[Opening DATASET section]

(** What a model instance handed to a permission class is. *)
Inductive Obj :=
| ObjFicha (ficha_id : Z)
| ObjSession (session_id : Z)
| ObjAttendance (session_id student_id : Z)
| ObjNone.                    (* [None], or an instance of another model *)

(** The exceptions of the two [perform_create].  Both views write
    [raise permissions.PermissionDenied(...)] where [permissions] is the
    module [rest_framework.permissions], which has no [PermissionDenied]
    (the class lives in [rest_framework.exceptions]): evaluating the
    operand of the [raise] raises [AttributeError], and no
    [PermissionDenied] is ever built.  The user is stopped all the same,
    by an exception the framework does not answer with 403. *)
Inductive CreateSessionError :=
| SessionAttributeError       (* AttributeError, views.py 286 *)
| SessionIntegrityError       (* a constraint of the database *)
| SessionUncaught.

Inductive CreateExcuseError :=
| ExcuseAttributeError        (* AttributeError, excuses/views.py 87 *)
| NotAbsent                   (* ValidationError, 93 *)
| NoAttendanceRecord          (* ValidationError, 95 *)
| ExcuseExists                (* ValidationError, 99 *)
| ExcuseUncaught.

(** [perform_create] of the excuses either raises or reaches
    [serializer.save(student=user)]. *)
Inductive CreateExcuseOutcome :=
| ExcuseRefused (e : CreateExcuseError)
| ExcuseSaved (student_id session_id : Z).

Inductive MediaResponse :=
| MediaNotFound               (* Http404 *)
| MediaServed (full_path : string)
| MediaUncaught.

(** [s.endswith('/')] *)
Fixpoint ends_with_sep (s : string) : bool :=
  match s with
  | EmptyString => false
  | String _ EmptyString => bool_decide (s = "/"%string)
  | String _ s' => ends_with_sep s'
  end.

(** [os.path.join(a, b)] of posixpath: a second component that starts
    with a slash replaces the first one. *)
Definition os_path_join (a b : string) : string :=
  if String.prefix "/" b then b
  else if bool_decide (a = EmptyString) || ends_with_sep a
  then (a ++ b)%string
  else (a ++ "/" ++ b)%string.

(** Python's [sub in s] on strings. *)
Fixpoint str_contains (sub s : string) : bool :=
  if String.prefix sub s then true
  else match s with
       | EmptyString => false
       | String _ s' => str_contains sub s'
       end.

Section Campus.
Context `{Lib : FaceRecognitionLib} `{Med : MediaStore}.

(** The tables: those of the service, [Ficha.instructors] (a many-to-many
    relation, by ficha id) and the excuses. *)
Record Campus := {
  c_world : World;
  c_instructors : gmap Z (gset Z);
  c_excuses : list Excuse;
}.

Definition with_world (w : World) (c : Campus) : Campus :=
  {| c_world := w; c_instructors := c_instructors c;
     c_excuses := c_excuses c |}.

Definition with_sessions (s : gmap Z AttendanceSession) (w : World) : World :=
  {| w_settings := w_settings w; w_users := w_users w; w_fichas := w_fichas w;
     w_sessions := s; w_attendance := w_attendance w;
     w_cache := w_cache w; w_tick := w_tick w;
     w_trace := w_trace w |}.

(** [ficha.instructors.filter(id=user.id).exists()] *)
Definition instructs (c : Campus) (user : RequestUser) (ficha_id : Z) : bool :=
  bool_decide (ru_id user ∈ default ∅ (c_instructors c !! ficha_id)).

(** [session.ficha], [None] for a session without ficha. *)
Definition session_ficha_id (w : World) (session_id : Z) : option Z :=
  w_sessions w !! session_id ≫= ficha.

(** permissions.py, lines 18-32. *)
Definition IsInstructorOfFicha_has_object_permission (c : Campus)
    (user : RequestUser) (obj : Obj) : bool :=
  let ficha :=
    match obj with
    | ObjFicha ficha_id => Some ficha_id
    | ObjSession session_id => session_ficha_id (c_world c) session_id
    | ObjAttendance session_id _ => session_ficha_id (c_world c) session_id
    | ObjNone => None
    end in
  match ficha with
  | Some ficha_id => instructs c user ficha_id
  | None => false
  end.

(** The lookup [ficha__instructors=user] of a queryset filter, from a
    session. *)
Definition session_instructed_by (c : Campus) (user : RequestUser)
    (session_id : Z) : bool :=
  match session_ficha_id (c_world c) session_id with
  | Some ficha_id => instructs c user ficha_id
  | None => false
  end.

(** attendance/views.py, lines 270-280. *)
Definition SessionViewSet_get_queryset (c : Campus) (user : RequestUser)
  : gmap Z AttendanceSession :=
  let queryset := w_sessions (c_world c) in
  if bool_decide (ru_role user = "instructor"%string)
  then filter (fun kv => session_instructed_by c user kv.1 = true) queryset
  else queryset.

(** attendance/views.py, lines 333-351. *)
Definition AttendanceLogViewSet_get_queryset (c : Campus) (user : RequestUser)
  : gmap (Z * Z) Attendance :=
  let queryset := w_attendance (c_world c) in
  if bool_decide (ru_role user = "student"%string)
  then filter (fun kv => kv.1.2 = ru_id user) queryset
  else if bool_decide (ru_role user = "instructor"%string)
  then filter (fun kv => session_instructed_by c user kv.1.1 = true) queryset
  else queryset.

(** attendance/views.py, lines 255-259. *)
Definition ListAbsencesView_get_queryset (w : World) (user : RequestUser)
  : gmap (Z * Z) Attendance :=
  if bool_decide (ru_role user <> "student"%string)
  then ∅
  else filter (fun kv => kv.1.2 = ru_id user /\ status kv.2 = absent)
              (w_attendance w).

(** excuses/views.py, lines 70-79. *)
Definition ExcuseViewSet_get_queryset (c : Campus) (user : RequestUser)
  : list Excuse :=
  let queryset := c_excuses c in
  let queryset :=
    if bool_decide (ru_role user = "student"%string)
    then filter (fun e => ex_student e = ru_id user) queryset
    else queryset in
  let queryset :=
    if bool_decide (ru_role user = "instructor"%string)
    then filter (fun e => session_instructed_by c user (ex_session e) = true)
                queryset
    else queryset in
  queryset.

[Closing DATASET section]
[Opening DATASET section]

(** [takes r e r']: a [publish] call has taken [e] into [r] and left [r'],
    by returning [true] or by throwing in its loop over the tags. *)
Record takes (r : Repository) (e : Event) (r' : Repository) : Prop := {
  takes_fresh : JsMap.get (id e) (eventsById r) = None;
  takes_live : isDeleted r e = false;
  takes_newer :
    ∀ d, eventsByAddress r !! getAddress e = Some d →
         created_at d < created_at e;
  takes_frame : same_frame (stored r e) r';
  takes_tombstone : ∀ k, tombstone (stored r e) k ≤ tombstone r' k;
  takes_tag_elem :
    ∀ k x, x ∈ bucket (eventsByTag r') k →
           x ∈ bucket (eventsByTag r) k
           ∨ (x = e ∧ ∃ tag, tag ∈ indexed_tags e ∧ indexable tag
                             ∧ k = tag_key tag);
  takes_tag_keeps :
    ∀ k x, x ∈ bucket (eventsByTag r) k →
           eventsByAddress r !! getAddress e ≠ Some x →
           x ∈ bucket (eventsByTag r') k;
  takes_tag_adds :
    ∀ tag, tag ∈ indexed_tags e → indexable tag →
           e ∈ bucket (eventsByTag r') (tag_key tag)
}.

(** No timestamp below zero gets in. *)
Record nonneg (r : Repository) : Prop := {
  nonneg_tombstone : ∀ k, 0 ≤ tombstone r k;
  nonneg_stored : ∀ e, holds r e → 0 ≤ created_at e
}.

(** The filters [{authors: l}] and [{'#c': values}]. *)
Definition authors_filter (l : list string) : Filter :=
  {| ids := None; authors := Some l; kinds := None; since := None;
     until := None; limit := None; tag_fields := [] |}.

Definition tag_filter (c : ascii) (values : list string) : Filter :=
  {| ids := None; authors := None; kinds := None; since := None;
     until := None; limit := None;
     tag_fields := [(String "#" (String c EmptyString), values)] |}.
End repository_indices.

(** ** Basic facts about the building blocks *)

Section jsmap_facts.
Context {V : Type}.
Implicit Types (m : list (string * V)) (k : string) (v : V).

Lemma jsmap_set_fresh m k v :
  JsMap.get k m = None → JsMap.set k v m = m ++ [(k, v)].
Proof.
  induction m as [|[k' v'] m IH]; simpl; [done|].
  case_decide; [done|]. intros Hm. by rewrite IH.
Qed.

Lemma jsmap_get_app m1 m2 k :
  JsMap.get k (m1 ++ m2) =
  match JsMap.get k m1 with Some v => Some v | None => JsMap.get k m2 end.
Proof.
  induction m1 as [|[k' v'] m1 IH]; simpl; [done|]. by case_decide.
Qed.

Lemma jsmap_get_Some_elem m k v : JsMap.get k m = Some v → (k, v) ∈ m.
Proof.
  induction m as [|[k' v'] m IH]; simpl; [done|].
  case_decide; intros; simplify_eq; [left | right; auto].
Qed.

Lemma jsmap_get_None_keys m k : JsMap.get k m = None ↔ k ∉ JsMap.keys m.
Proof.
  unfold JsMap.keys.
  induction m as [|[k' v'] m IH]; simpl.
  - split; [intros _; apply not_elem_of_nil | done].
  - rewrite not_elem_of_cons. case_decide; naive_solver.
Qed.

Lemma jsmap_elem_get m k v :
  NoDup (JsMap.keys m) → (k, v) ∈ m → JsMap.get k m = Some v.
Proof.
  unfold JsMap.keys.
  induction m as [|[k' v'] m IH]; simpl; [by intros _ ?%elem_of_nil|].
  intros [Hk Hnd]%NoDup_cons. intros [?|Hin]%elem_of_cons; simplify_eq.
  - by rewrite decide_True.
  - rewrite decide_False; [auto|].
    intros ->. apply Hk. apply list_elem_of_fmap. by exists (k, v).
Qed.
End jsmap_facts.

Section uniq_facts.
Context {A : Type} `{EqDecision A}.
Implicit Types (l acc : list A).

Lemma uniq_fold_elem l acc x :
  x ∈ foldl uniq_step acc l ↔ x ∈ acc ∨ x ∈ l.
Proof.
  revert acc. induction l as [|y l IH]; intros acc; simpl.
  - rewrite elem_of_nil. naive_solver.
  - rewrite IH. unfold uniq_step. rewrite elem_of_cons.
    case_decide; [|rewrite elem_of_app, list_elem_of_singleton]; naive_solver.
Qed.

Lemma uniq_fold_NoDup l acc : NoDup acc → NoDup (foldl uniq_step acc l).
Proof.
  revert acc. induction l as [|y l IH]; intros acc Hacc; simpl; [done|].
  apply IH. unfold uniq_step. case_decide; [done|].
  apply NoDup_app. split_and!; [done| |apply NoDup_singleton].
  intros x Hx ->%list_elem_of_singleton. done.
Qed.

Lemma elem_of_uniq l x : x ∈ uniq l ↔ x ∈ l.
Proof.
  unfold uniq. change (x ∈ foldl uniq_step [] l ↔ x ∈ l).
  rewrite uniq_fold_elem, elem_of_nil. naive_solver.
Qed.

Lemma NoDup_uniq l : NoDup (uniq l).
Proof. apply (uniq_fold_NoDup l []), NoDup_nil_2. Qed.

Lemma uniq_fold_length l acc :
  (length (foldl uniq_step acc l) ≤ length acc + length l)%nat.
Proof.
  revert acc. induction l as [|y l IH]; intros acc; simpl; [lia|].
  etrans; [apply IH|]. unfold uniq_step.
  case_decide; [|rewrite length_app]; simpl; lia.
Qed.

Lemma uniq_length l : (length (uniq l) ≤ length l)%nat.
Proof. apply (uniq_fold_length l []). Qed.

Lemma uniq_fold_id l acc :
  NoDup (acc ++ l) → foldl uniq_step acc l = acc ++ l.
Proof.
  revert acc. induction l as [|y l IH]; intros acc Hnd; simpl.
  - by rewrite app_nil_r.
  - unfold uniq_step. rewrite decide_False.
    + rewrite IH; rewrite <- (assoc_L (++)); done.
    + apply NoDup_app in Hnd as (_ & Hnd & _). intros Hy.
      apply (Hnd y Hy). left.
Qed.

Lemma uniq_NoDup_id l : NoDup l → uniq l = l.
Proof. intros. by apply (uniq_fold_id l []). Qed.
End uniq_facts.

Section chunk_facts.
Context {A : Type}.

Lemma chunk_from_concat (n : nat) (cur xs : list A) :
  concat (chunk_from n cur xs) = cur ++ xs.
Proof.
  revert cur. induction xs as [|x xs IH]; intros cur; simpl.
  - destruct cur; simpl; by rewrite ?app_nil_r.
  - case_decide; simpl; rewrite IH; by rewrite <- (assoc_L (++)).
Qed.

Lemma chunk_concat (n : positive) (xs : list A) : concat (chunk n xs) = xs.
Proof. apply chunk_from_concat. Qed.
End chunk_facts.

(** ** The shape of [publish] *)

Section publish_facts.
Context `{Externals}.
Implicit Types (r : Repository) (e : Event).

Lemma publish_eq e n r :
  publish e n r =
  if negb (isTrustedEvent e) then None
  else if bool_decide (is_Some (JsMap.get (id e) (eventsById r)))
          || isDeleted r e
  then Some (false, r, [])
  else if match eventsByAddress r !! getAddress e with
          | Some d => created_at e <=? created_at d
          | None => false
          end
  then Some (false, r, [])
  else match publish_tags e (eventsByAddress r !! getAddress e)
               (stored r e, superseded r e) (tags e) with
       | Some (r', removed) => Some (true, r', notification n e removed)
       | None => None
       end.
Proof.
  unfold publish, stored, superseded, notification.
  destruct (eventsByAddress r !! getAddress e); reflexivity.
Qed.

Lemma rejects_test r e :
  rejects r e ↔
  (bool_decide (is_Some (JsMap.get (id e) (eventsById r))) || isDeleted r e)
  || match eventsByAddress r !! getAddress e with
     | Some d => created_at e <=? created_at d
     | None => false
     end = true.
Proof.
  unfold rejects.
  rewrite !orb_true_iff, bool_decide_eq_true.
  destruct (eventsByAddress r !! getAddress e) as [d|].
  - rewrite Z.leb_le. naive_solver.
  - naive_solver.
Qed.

[Closing DATASET section]

§ WHAT TO DO
For every line of the records that includes the string "permissions", add one to a tally; the answer is that tally alone.

§ COMPLETED EXERCISE
3